I can hear the grilled cheese talking to me. "Let me in there!" they wanna get inside me
I just googled how to quit your job and cause a big uproar at the same time....i tell you how tomorrow goes, i'm so excited....
what day is it and did you see me today?
I'm so horny
I have no idea who this is, but I'm up for a lecture on self-respect
Restaurants Roasting People Who Gave Them Negative Yelp Reviews (25 Pics)
I bet. I bought a surfboard and a kite and filled my camelback with vodka-tonics. Let's do this
Well I almost walked away with an Irish guy's boarding pass and some south guy's dignity
His wife made me pancakes and let me borrow a clean shirt.
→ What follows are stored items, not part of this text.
(* ================================================================== *)
(** * Vocabulary of the further statements                             *)
(* ================================================================== *)

(** The accumulation of [column_to_index] over a list of characters. *)
Definition letters_fold (l : list ascii) (start : Z) : Z :=
  fold_left (fun result char => result * 26 + (ord char - 64)) l start.

Section Further_vocabulary.

Context {fl : PyFloat}.

(** The cell [update_cell] merges the update into. *)
Definition cell_before (ws : sheet) (cell_ref : string) : cell :=
  match lookup cell_ref (cells ws) with Some c => c | None => empty_cell end.

(** Two worksheets whose cells carry the same [value] entries. *)
Definition same_values (ws ws' : sheet) : Prop :=
  forall r, option_map value (lookup r (cells ws))
            = option_map value (lookup r (cells ws')).

(** What a completed re-evaluation pass over [ws] leaves in one item. *)
Definition refresh (ws : sheet) (kc : string * cell) : string * cell :=
  match formula_of (snd kc) with
  | None => kc
  | Some f =>
      match parse_formula f ws with
      | Ok v => (fst kc, set_cachedValue (snd kc) v)
      | Raise _ => kc
      end
  end.

(** Every formula of the worksheet evaluates on it. *)
Definition formulas_evaluate (ws : sheet) : Prop :=
  forall kc f, In kc (cells ws) -> formula_of (snd kc) = Some f ->
               exists v, parse_formula f ws = Ok v.

(** The sheets of the document have distinct ids. *)
Definition ids_distinct (st : session) : Prop :=
  NoDup (map id (sheets (spreadsheet_data st))).

(** The file information a session holds, as an option of each entry. *)
Definition saved_as (st : session) (fid created updated : string) : Prop :=
  exists f, current_file st = Some f
            /\ file_id f = fid /\ createdAt f = created /\ updatedAt f = updated.

End Further_vocabulary.

(* ================================================================== *)
(** * A model of [PyFloat] for running the definitions                 *)
(* ================================================================== *)

(** Decimal integer literals, with surrounding blanks and an optional
    sign: the numerals the examples use. *)
Definition decimal_of_str (s : string) : option Q :=
  let t := strip s in
  let '(sign, body) :=
    match t with
    | String "-" r => (-1, r)
    | String "+" r => (1, r)
    | _ => (1, t)
    end in
  if is_empty body || negb (forallb_str is_digit body) then None
  else Some (inject_Z (sign * int_of_digits body)).

(** Exact rational arithmetic on those numerals.  The theorems of this
    file are stated for every model of [PyFloat]; this one serves the
    concrete evaluations. *)
#[export] Instance exact_float : PyFloat := {|
  float := Q;
  float_of_int := inject_Z;
  float_of_str := decimal_of_str;
  fadd := fun x y => Qred (x + y);
  fsum := fun l => fold_left (fun a x => Qred (a + x)) l (inject_Z 0);
  fdiv := fun x y => Qred (x / y)
|}.

Definition literal (s : string) : cell :=
  {| value := Some (PStr s); formula := Some PNone; cachedValue := None |}.

Definition sheet_of (l : dict cell) : sheet :=
  {| id := "sheet1"; name := "Sheet1"; cells := l |}.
Should I drop his class or use this to my advantage
We get an extra hour of sleep. That means we can take an extra shot tonight. Sound logic. Thank you daylight savings.
You might call them booze related cuts, I call it "partying so hard you sweat blood"
Woman Posts Harassing DMs From Creep Online, Now He’s Upset Because People Told His Mom
I'd feel bad about being drunk at the Christmas service, except for the fact that I've already had sex in this church, so this is just small change.
If I hid at school to avoid the cops, is it fleeing and evading or just being a good student?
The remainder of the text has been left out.